En el caso de Carlos, solo cuando alguien le propone publicar, él se toma el trabajo de ordenar sus versos acopiados y su alma, y de darle forma al libro. Según nos cuenta, su método es creer que todo lo que escribe es parte de un solo poema que él va avanzando con fruición, pero con paciencia. Suponemos que es el placer de degustar lo exquisito de las complacencias poco habituales del lenguaje. Esta vez, tras vivir casi toda su vida en Miraflores, tener a la Inestable en el mismo distrito y estar cercado por la pandemia como la obligación insoslayable para usar su bicicleta y dar largas caminatas, su reciente libro trata sobre Miraflores, pero desde su historia y visión personales.

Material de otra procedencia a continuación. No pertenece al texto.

(* ===== verification/Buffer.v ===== *)
(** * Growable buffers: [BUF_MEM], [src/crypto/buffer/buffer.c]

    [buf_data] is the block the buffer owns ([None] for NULL), [buf_length] the number of
    bytes in use and [buf_max] the size of the block.  Bytes between [buf_length]
    and [buf_max] are there but not in use; a fresh block has arbitrary contents. *)

From S2P Require Import Prelude Mem.

Record BUF_MEM := mk_BUF_MEM {
  buf_length : Z;
  buf_data : option (list Z);
  buf_max : Z;
  buf_flags : Z
}.
#[export] Instance eta_BUF_MEM : Eta BUF_MEM :=
  fun b => mk_BUF_MEM (buf_length b) (buf_data b) (buf_max b) (buf_flags b).

Definition BUF_MEM_FLAG_SECURE : Z := 1.

(** The maximum [n] such that [(n+3)/3*4 < 2^31]. *)
Definition LIMIT_BEFORE_EXPANSION : Z := 0x5ffffffc.

(** [memset(&data[off], 0, n)]; [None] is undefined behaviour. *)
Definition zero_range (blk : option (list Z)) (off n : Z) : option (option (list Z)) :=
  match blk with
  | Some b => b' ← wrn b off (replicate (Z.to_nat n) 0); Some (Some b')
  | None => if n =? 0 then Some None else None
  end.

Section Operations.
Context `{Malloc}.

(** The allocator of secure memory is outside of this component. *)
Variable OPENtls_secure_malloc : Z -> option (list Z).

Definition BUF_MEM_new : option BUF_MEM :=
  match CRYPTO_zalloc 32 with
  | None => None
  | Some _ => Some {| buf_length := 0; buf_data := None; buf_max := 0; buf_flags := 0 |}
  end.

Definition BUF_MEM_new_ex (flags' : Z) : option BUF_MEM :=
  match BUF_MEM_new with
  | Some ret => Some (ret <| buf_flags := flags' |>)
  | None => None
  end.

(** The block to use from now on ([None] inside: allocation failed) and the
    buffer, whose [buf_data] is dropped once its contents have been moved. *)
Definition sec_alloc_realloc (str : BUF_MEM) (len : Z)
  : option (option (list Z) * BUF_MEM) :=
  let ret := OPENtls_secure_malloc len in
  match buf_data str, ret with
  | Some old, Some r =>
      src ← rdn old 0 (buf_length str);
      r' ← wrn r 0 src;
      Some (Some r', str <| buf_data := None |>)
  | _, _ => Some (ret, str)
  end.

(** The returned size and the final [*str]. *)
Definition BUF_MEM_grow (str : BUF_MEM) (len : Z) : option (Z * BUF_MEM) :=
  if len <=? buf_length str then Some (len, str <| buf_length := len |>)
  else if len <=? buf_max str then
    data' ← match buf_data str with
            | Some _ => zero_range (buf_data str) (buf_length str) (len - buf_length str)
            | None => Some None
            end;
    Some (len, str <| buf_data := data' |> <| buf_length := len |>)
  else if LIMIT_BEFORE_EXPANSION <? len then Some (0, str)
  else
    let n := (len + 3) / 3 * 4 in
    '(ret, str1) ← if has_bits (buf_flags str) BUF_MEM_FLAG_SECURE
                   then sec_alloc_realloc str n
                   else Some (CRYPTO_realloc (buf_data str) n, str);
    match ret with
    | None => Some (0, str1)
    | Some blk =>
        data' ← zero_range (Some blk) (buf_length str1) (len - buf_length str1);
        Some (len, str1 <| buf_data := data' |> <| buf_max := n |> <| buf_length := len |>)
    end.

Definition BUF_MEM_grow_clean (str : BUF_MEM) (len : Z) : option (Z * BUF_MEM) :=
  if len <=? buf_length str then
    data' ← match buf_data str with
            | Some _ => zero_range (buf_data str) len (buf_length str - len)
            | None => Some None
            end;
    Some (len, str <| buf_data := data' |> <| buf_length := len |>)
  else if len <=? buf_max str then
    data' ← zero_range (buf_data str) (buf_length str) (len - buf_length str);
    Some (len, str <| buf_data := data' |> <| buf_length := len |>)
  else if LIMIT_BEFORE_EXPANSION <? len then Some (0, str)
  else
    let n := (len + 3) / 3 * 4 in
    '(ret, str1) ← if has_bits (buf_flags str) BUF_MEM_FLAG_SECURE
                   then sec_alloc_realloc str n
                   else r ← CRYPTO_clear_realloc (buf_data str) (buf_max str) n; Some (r, str);
    match ret with
    | None => Some (0, str1)
    | Some blk =>
        data' ← zero_range (Some blk) (buf_length str1) (len - buf_length str1);
        Some (len, str1 <| buf_data := data' |> <| buf_max := n |> <| buf_length := len |>)
    end.

End Operations.

(** [in] not NULL: the loop [*out-- = *in++], [out] starting at its last byte. *)
Fixpoint reverse_copy (out : list Z) (inp : list Z) (o i : Z) (n : nat) : option (list Z) :=
  match n with
  | O => Some out
  | S m =>
      c ← rd inp i;
      out' ← wr out o c;
      reverse_copy out' inp (o - 1) (i + 1) m
  end.

(** [in] NULL: swap [*q--] and [*out++] for half of the length. *)
Fixpoint reverse_swap (out : list Z) (q o : Z) (n : nat) : option (list Z) :=
  match n with
  | O => Some out
  | S m =>
      c ← rd out q;
      d ← rd out o;
      out1 ← wr out q d;
      out2 ← wr out1 o c;
      reverse_swap out2 (q - 1) (o + 1) m
  end.

Definition BUF_reverse (out : list Z) (inp : option (list Z)) (size : Z) : option (list Z) :=
  match inp with
  | Some l => reverse_copy out l (size - 1) 0 (Z.to_nat size)
  | None => reverse_swap out (size - 1) 0 (Z.to_nat (size / 2))
  end.

(** ** Invariant and contents *)

(** The block has [buf_max] bytes, the first [buf_length] of which are in use. *)
Definition BUF_MEM_ok (b : BUF_MEM) : Prop :=
  0 <= buf_length b <= buf_max b /\
  match buf_data b with Some blk => zlen blk = buf_max b | None => buf_max b = 0 end.

(** The bytes in use. *)
Definition contents (b : BUF_MEM) : list Z :=
  match buf_data b with Some blk => take (Z.to_nat (buf_length b)) blk | None => [] end.

(** What growing means: cut off at [len], or padded with zeros. *)
Definition resize (len : Z) (l : list Z) : list Z :=
  take (Z.to_nat len) l ++ replicate (Z.to_nat (len - zlen l)) 0.

(** ** Lemmas *)

Section GrowLemmas.
Context `{Malloc}.
Variable OPENtls_secure_malloc : Z -> option (list Z).
Hypothesis secure_malloc_zlen : forall n blk,
  0 <= n -> OPENtls_secure_malloc n = Some blk -> zlen blk = n.

Lemma zero_range_Some blk off n :
  0 <= off -> 0 <= n -> off + n <= zlen blk ->
  zero_range (Some blk) off n =
  Some (Some (take (Z.to_nat off) blk ++ replicate (Z.to_nat n) 0 ++
              drop (Z.to_nat off + Z.to_nat n) blk)).
Proof.
  intros. unfold zero_range. rewrite wrn_spec by (rewrite ?zlen_replicate; lia). simpl.
  by rewrite length_replicate.
Qed.

Lemma resize_shrink len l : len <= zlen l -> resize len l = take (Z.to_nat len) l.
Proof.
  intros. unfold resize. replace (Z.to_nat (len - zlen l)) with O by lia. apply app_nil_r.
Qed.

Lemma resize_grow len l : zlen l <= len -> resize len l = l ++ replicate (Z.to_nat (len - zlen l)) 0.
Proof. intros. unfold resize. by rewrite take_ge by len_lia. Qed.

Lemma contents_zlen b : BUF_MEM_ok b -> zlen (contents b) = buf_length b.
Proof.
  unfold BUF_MEM_ok, contents. intros [Hl Hd]. destruct (buf_data b) as [blk|].
  - rewrite zlen_take by lia. done.
  - rewrite zlen_nil. lia.
Qed.

(** A block that starts with the bytes in use, with zeros after them: what all
    the growing branches leave behind. *)
Lemma contents_padded b blk old len off :
  buf_data b = Some (old ++ replicate (Z.to_nat (len - off)) 0 ++ blk) ->
  zlen old = off -> off <= len -> buf_length b = len ->
  contents b = resize len old.
Proof.
  intros Hd Ho Hle Hl. unfold contents. rewrite Hd, Hl, resize_grow by lia.
  rewrite app_assoc, Ho. rewrite take_app_le by len_lia. by rewrite take_ge by len_lia.
Qed.

Lemma expansion_bound len :
  0 <= len <= LIMIT_BEFORE_EXPANSION -> len <= (len + 3) / 3 * 4 < 2 ^ 31.
Proof. unfold LIMIT_BEFORE_EXPANSION. intros. split; lia_div. Qed.

(** Outcome of growing [b] to [len]: the size asked for, with the contents
    resized, or 0, with the buffer as it was. *)
Definition grown (b : BUF_MEM) (len : Z) (r : Z * BUF_MEM) : Prop :=
  BUF_MEM_ok r.2 /\ buf_flags r.2 = buf_flags b /\
  (r.1 = len /\ contents r.2 = resize len (contents b) /\ buf_length r.2 = len \/
   r = (0, b)).

(** The branches that stay within the block. *)
Lemma grown_shrink b len data' :
  BUF_MEM_ok b -> 0 <= len <= buf_length b ->
  match buf_data b, data' with
  | Some blk, Some blk' => zlen blk' = zlen blk /\ take (Z.to_nat len) blk' = take (Z.to_nat len) blk
  | None, None => True
  | _, _ => False
  end ->
  grown b len (len, b <| buf_data := data' |> <| buf_length := len |>).
Proof.
  intros Hok Hlen Hd. pose proof (contents_zlen b Hok) as Hz.
  destruct Hok as [Hl Hb]. unfold grown, BUF_MEM_ok. simpl.
  rewrite resize_shrink by lia. unfold contents in *. simpl.
  destruct (buf_data b) as [blk|], data' as [blk'|]; try done.
  - destruct Hd as [Hz' Ht]. split; [lia|]. split; [done|left].
    rewrite take_take, Nat.min_l by lia. done.
  - split; [lia|]. split; [done|left]. split; [done|]. split; [|done]. by destruct (Z.to_nat len).
Qed.

Lemma grown_within b blk len :
  BUF_MEM_ok b -> buf_data b = Some blk -> buf_length b <= len <= buf_max b ->
  grown b len (len, b <| buf_data := Some (take (Z.to_nat (buf_length b)) blk ++
      replicate (Z.to_nat (len - buf_length b)) 0 ++
      drop (Z.to_nat (buf_length b) + Z.to_nat (len - buf_length b)) blk) |>
    <| buf_length := len |>).
Proof.
  intros Hok Hd Hlen. pose proof (contents_zlen b Hok) as Hz.
  destruct Hok as [Hl Hb]. rewrite Hd in Hb. unfold grown, BUF_MEM_ok. simpl.
  split.
  { split; [lia|]. rewrite !zlen_app, zlen_take, zlen_replicate by lia.
    rewrite <- Z2Nat.inj_add, zlen_drop by lia. lia. }
  split; [done|left]. split; [done|]. split; [|done].
  assert (Hc : contents b = take (Z.to_nat (buf_length b)) blk) by (unfold contents; by rewrite Hd).
  rewrite Hc in *. by eapply contents_padded; simpl; [reflexivity|..]; [|lia|].
Qed.

(** The branch that moves the contents to a bigger block. *)
Lemma grown_moved b str1 fresh n len :
  BUF_MEM_ok b -> buf_max b < len <= n ->
  buf_length str1 = buf_length b -> buf_flags str1 = buf_flags b ->
  zlen (contents b ++ fresh) = n ->
  exists r, (data' ← zero_range (Some (contents b ++ fresh)) (buf_length str1) (len - buf_length str1);
             Some (len, str1 <| buf_data := data' |> <| buf_max := n |> <| buf_length := len |>))
            = Some r /\ grown b len r.
Proof.
  intros Hok Hlen Hl1 Hf1 Hn. pose proof (contents_zlen b Hok) as Hz.
  destruct Hok as [Hl Hb]. rewrite Hl1.
  rewrite zero_range_Some by lia. simpl. eexists. split; [done|].
  unfold grown, BUF_MEM_ok. simpl. rewrite <- Hz.
  rewrite take_app_le, take_ge by len_lia.
  split.
  { split; [lia|]. rewrite !zlen_app, zlen_replicate.
    rewrite <- Z2Nat.inj_add, zlen_drop by (rewrite ?Hz; lia). lia. }
  split; [done|left]. split; [done|]. split; [|done].
  eapply contents_padded; simpl; [reflexivity|..]; try done; lia.
Qed.

(** The contents moved by [CRYPTO_realloc], [CRYPTO_clear_realloc] and by
    [sec_alloc_realloc] are a prefix of the new block. *)
Lemma contents_prefix b blk fresh :
  BUF_MEM_ok b -> buf_data b = Some blk ->
  exists fresh', blk ++ fresh = contents b ++ fresh'.
Proof.
  intros Hok Hd. unfold contents. rewrite Hd. eexists.
  by rewrite <- (take_drop (Z.to_nat (buf_length b)) blk) at 1; rewrite <- app_assoc.
Qed.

Su libro, Fijación de Miraflores, tomó forma tras la invitación que le realizara Arturo Higa, el editor del Álbum del Universo Bakterial. Tras el ofrecimiento, lo tuvo listo en poco más de tres meses, sobre poemas que tenía avanzados. Se dio tiempo, entonces, para escribir muy temprano y también por las noches. Admite que esto solo lo pudo lograr tras habituarse a la pandemia, pues en un inicio no podía leer ni escribir, por el peso de la preocupación. Seis meses después ya pudo hacerlo. Pero no fue fácil.

¿Cuál es el impulso último de Carlos para escribir poesía? Una que no es común en el gremio. “Yo uso la poesía para resolver problemas filosóficos —nos manifiesta—. Mi poesía es objetivista, casi no hay metáforas”. En su libro, por ello, sus poemas son una especie de fotografías personales de Miraflores dentro de un recorrido espiritual más que físico, a través de hechos y cosas que realmente existen y que solo se ven con la pasión de un zahorí. Cosa curiosa, la facilidad que tenía Carlos para las matemáticas desde su época de estudiante, se ha hecho presente en su libro. De una manera muy sutil, en sus versos se desarrolla la teoría de los conjuntos y la física no lineal, a las que Carlos es aficionado. Sus notas como estudiante en estas materias siempre fueron brillantes. Esta afición, junto a su apego a la poesía, le han hecho entender que no se puede separar la emoción del razonamiento, y él, sobre la página en blanco, procura seguir un tiempo y desarrollar en él sus versos.

Con humildad, afirma que no espera nada especial cuando publica un nuevo libro. Le gusta que sus amigos lo lean y le hagan críticas, nada más. Por eso él lo reparte entre personas que sabe lo van a leer. Ocupado en esta actividad tan personal, tampoco le preocupa asistir a festivales, pues le disgusta hablar en público y prefiere evitarlo; se siente incómodo. Él, más bien, está a gusto en su librería, que es como un pequeño departamento, donde hay sillones, y que es el lugar donde recibe a los amigos, para charlar de todo. Pero no se crea que su único motivo de plática es la literatura. Carlos ha sido también un destacado deportista y ha jugado mucho frontón, pimpón y fútbol. En una época, hasta se dedicó a fabricar su propia marca de paletas de madera, pues es hábil con las manos. Por eso, con sus amigos del barrio que no leen, puede hablar de muchas cosas. O con aquellos que frecuentaba la playa Santa María, donde iba de chico, en la cual hizo muchos amigos, “de toda la vida”, manifiesta.

Carlos sonríe levemente, con su habitual discreción, y nos despide en su librería. Se da media vuelta y regresa a ordenar sus libros, a hojearlos. Es su mundo, uno donde solo los versos dan vueltas e iluminan su cosmogonía personal. Y por supuesto, la de todos los que acudimos por allí, a comprar un libro de poesía nuevo.